Sunday, October 15, 2023

In the days prior to the Eclipse

 Wednesday, October 11

After some diagnosing help from RichardM, I determine my cheapo harbor freight solar charge controller had failed, so no solar power until I replace it with something else.

We spent part of the morning just doing a slow cruise on the VOTG (valley of the gods) road, checking out the rock formations. A lot of traffic to avoid while doing so, I feel it will be more crowded still as the eclipse nears.

We spent the afternoon inside the RV, sheltering from the high winds that started around 2:00 p.m. and lasted till past 10:00 p.m!

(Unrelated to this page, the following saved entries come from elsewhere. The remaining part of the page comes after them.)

Lemma comprehension_perm {A B : Type} (f : A → res B) (e0 : exn) (l l' : list A) :
  (∀ x e, f x = Err e → e = e0) →
  l ≡ₚ l' → same_up_to_order (comprehension f l) (comprehension f l').
Proof.
  intros Hone Hperm.
  destruct (comprehension f l) as [ys | e] eqn:Hl,
           (comprehension f l') as [ys' | e'] eqn:Hl'; simpl.
  - apply comprehension_ok in Hl, Hl'.
    revert ys ys' Hl Hl'.
    induction Hperm as [| x l l' Hp IH | x y l | l l' l'' Hp1 IH1 Hp2 IH2];
      intros ys ys' Hl Hl'.
    + inversion Hl; inversion Hl'; subst. done.
    + inversion Hl as [| ? y ? ys0 Hy Hys]; subst.
      inversion Hl' as [| ? y' ? ys0' Hy' Hys']; subst.
      assert (y = y') as <- by congruence. constructor. by apply IH.
    + inversion Hl as [| ? a ? ys0 Ha Hys]; subst.
      inversion Hys as [| ? b ? ys1 Hb Hys1]; subst.
      inversion Hl' as [| ? a' ? ys0' Ha' Hys']; subst.
      inversion Hys' as [| ? b' ? ys1' Hb' Hys1']; subst.
      assert (a' = b) as -> by congruence.
      assert (b' = a) as -> by congruence.
      assert (ys1 = ys1') as <-.
      { apply comprehension_ok in Hys1, Hys1'. congruence. }
      apply perm_swap.
    + destruct (comprehension f l') as [ys0 | e] eqn:Hmid.
      * apply comprehension_ok in Hmid.
        etrans; [by apply IH1 | by apply IH2].
      * apply comprehension_raises in Hmid as (x & Hin & Hx).
        rewrite <- Hp1 in Hin.
        apply list_elem_of_lookup in Hin as [i Hi].
        destruct (Forall2_lookup_l _ _ _ _ _ Hl Hi) as (y & _ & Hy). congruence.
  - apply comprehension_ok in Hl.
    apply comprehension_raises in Hl' as (x & Hin & Hx).
    rewrite <- Hperm in Hin.
    apply list_elem_of_lookup in Hin as [i Hi].
    destruct (Forall2_lookup_l _ _ _ _ _ Hl Hi) as (y & _ & Hy). congruence.
  - apply comprehension_ok in Hl'.
    apply comprehension_raises in Hl as (x & Hin & Hx).
    rewrite Hperm in Hin.
    apply list_elem_of_lookup in Hin as [i Hi].
    destruct (Forall2_lookup_l _ _ _ _ _ Hl' Hi) as (y & _ & Hy). congruence.
  - apply comprehension_raises in Hl as (x & _ & Hx).
    apply comprehension_raises in Hl' as (x' & _ & Hx').
    rewrite (Hone _ _ Hx), (Hone _ _ Hx'). done.
Qed.

Lemma fsum_perm (vs vs' : list R) : vs ≡ₚ vs' → fsum vs = fsum vs'.
Proof.
  unfold fsum. induction 1; simpl; [done | congruence | lra | congruence].
Qed.

Lemma len_nonzero (vs : list R) : vs ≠ [] → len vs ≠ 0.
Proof.
  intros Hne. unfold len. apply not_0_INR.
  destruct vs; [done | simpl; lia].
Qed.

Lemma mean_perm (vs vs' : list R) :
  vs ≡ₚ vs' → truediv (fsum vs) (len vs) = truediv (fsum vs') (len vs').
Proof.
  intros Hp. unfold len.
  by rewrite (fsum_perm _ _ Hp), (Permutation_length Hp).
Qed.

Lemma mean_empty : truediv (fsum []) (len []) = Err ZeroDivisionError.
Proof. apply truediv_zero. Qed.

Lemma mean_nonempty (vs : list R) :
  vs ≠ [] → truediv (fsum vs) (len vs) = Ok (fsum vs / len vs).
Proof. intros Hne. apply truediv_nonzero. by apply len_nonzero. Qed.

Being outside at times felt like one was being sandblasted!

Thursday, October 12

I went riding after 2pm on Yagi, my TW200, to check out a trail that started near Rooster Butte that I had not ridden before.

It turned out to be a road leading to what looks like an abandoned ranch property.

                               

I did the whole loop and ended up at the other end of the ranch where county road 226 provides access to it.


Soon after the above picture, I got to highway 163 and turned south to the eastern entrance to the valley of the gods.

Someone had set up a traffic sign stating that on 10/14 this entrance will become one way till I am assuming there will be another traffic sign on the western entrance saying it is an exit only.


After taking the above picture I started counting rigs and campsites as best I could as I rode along the road towards my own campsite.






As I approached my campsite I had reach the account of 174+ RVs, tents, car/truck campers! I can safely I had never seen more than say 30 or so campers during the busiest weekend while I was staying here before!

Sadly we even had a trio of California trucks across the road from us. Bastards. Still, they perform they function in terms of making the area look full and being quiet campers who left us alone. (At least so far).

Friday, October 13th

We spent the day at the campsite guarding our perimeter. People continued to stream into the valley taking up all the spaces remaining and even some that weren't actual camping spaces, creating their own.

Taken during short walk:


Can you spot Uma?




Saturday, October 14th

Well that was anticlimactic, there was no darkening as the totality event happened and while we could squint and see the sun become a glowing example of the Opera logo, that was about it.

We're assuming that with specialized equipment it was a much better show and look forward to seeing it on the site that advertised it as a live stream event.

After the event statistics, in the first hour we saw 112 vehicles leave, 216 vehicles by the time 2 hours rolled by and a total of $264 vehicles by the two and a half hour point at which time I stop counting in favor of lunch.

After lunch, we drove the CRV to check out the Moki Dugway and get some internet signal for both of us at the top.


Afterwards, we drove over to the Gooseneck State Park and checked out the sites there. Martha managed to check out the side without breaking her foot again. We'd been there once before you see when Thing 1 was a baby, and she somehow fell while walking in the parking lot and broke up bone in her foot while 8 months pregnant with Thing 2!






Mexican Hat Rock was next but it was still crowded with RVs at the campground located there. There wasn't an easily available pathway closer to the rock itself so Martha just took pictures from nearby.

We got back to camp by 5:00 and hopefully tomorrow we will see a stream of RVs leaving the Valley of the Gods.

4 comments:

CCjon said...

Well, am disappointed as you two must be, no fantastic eclipse seen, no photos to share... no stories to tell your grandchildren...
The promotional build up to the event was impressive. How many millions of special eclipse watching merchandise was sold? The eclipse had a good PR team working around the clock.

Am happy though that Martha did not break her foot, again.

RichardM said...

That is a nice area. One of these days (hopefully!)

redlegsrides said...

CCjon, we will probably never attend another eclipse event location again.

redlegsrides said...

RichardM, hopefully indeed.... There are spots that are class a can get to easily enough.